A propos du « Bloc arc-en-ciel », d’Aurélie Trouvé :
Ouvrir des portes dans la muraille de Chine
par Thomas Coutrot
La cohérence entre la pensée et l’action : voilà ce que donne à voir Aurélie Trouvé dans son « Bloc arc-en-ciel. Pour une stratégie politique radicale et inclusive ». Le livre mêle intimement une analyse socio-politique affûtée et une riche expérience de luttes sociales, rendues vivantes au lecteur par un foisonnement d’événements vécus. Ainsi, la radicalisation autoritaire du néolibéralisme est analysée avec les outils théoriques adéquats, mais aussi restituée très concrètement par la description de cette nuit de garde à vue et d’humiliations dans une cellule exigüe et glaciale, pour avoir approché le palais de l’Elysée en manif avec des portraits de Macron décrochés dans des mairies.

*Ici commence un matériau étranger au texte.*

(* ===== verification/NirDomProps.v ===== *)
(** * Properties of the dominance computation (nir_dominance.c)

    The theorems hold for every function whose blocks are linked as
    [validate_block] requires for a control flow tree. *)

From stdpp Require Import base list sets numbers.
From Stdlib Require Import ZArith Lia.
From S2P Require Import Prelude NirCfg NirImpl Dominators NirDominance NirDomTree NirDomFrontier.
#[local] Open Scope nat_scope.
#[local] Open Scope c_scope.

(** ** Phases *)

(** A function that [nir_calc_dominance_impl] can be called on. *)
Record dominance_input (body : cf_list) (impl : nir_function_impl) : Prop := {
  di_linked : linked impl body;
  di_index : index_ok impl;
  di_size : (2 * Z.of_nat (length (blocks impl)) < 2 ^ 32)%Z;
  di_stale : Z.land (valid_metadata impl) nir_metadata_dominance = 0%Z }.

Definition no_index (blk : nir_block) : nir_block := blk <| index := 0%Z |>.
Definition no_init (blk : nir_block) : nir_block := blk <| imm_dom := None |> <| num_dom_children := 0%Z |> <| dom_frontier := [] |>.

Lemma require_block_index_spec impl body : linked impl body -> index_ok impl ->
  linked (require_block_index impl) body /\ indexed (require_block_index impl) /\ length (blocks (require_block_index impl)) = length (blocks impl).
Proof.
  intros Hl Hi. unfold require_block_index. pose proof (nir_index_blocks_indexed impl Hi) as Hidx. destruct Hi as [Hn Hv].
  destruct (Z.eqb_spec (Z.land (valid_metadata impl) nir_metadata_block_index) 0) as [E|E]; [|split; [exact Hl | split; [exact (Hv E) | reflexivity]]].
  assert (Hlen : length (blocks (nir_index_blocks impl)) = length (blocks impl)).
  { unfold nir_index_blocks. destruct (negb _); [reflexivity|]. cbn. apply length_imap. }
  split; [|split; [exact Hidx | exact Hlen]]. destruct Hl as [H1 H2]. split; [cbn; now rewrite Hlen|]. intros b blk Hb. cbn in Hb.
  unfold nir_index_blocks in Hb. destruct (negb _); [now apply H2|]. cbn in Hb. rewrite list_lookup_imap in Hb.
  destruct (blocks impl !! b) as [x|] eqn:Hx; [|discriminate]. injection Hb as <-. cbn. now apply (H2 b).
Qed.

Lemma init_spec impl : exists im, nir_foreach_block (fun b impl => Ret (init_block b impl)) (length (blocks impl)) impl = Ret im /\
  same_but no_init impl im /\ forall c, c < length (blocks impl) ->
  member imm_dom im c = Some (if decide (c = 0) then Some 0 else None) /\ member num_dom_children im c = Some 0%Z /\ member dom_frontier im c = Some [].
Proof.
  destruct (foreach_block_inv (fun k im => same_but no_init impl im /\ forall c, c < length (blocks impl) -> c < k ->
    member imm_dom im c = Some (if decide (c = 0) then Some 0 else None) /\ member num_dom_children im c = Some 0%Z /\ member dom_frontier im c = Some [])
    (fun b impl => Ret (init_block b impl)) (length (blocks impl)) impl) as (im & E & H1 & H2).
  - split; [reflexivity | intros; lia].
  - intros b im Hb [H1 H2]. eexists. split; [reflexivity|]. split; [etransitivity; [exact H1 | now apply same_but_set]|].
    intros c Hc Hlt. unfold init_block. rewrite !member_set. destruct (decide (c = b)) as [->|Hne]; [|apply H2; [assumption | lia]].
    rewrite <- (same_but_length _ _ _ H1) in Hc. destruct (lookup_lt_is_Some_2 _ _ Hc) as [x ->]. cbn. unfold nir_start_block.
    split; [|auto]. now destruct (decide (b = 0)) as [->|].
  - exists im. split; [assumption|]. split; [assumption|]. auto.
Qed.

Aurélie le reconnaît : « cette nuit-là, ma première réaction a été de me dire : je ne participerai plus à des actions de désobéissance civile, je ne veux pas revivre ça ». Mais elle élargit immédiatement le propos : « bien entendu, ce que j’ai vécu n’est rien à côté de celles et ceux arrêtés puis jugés et condamnés de façon injuste en comparution immédiate, ou mutilés par des balles de LBD, ou matraqués et roués de coups… (…), une répression féroce qui n’a d’autre but que d’étouffer tout mouvement susceptible d’ébranler les rapports de domination actuels », marqués par la convergence croissante entre la « droite des riches » et la « droite identitaire ».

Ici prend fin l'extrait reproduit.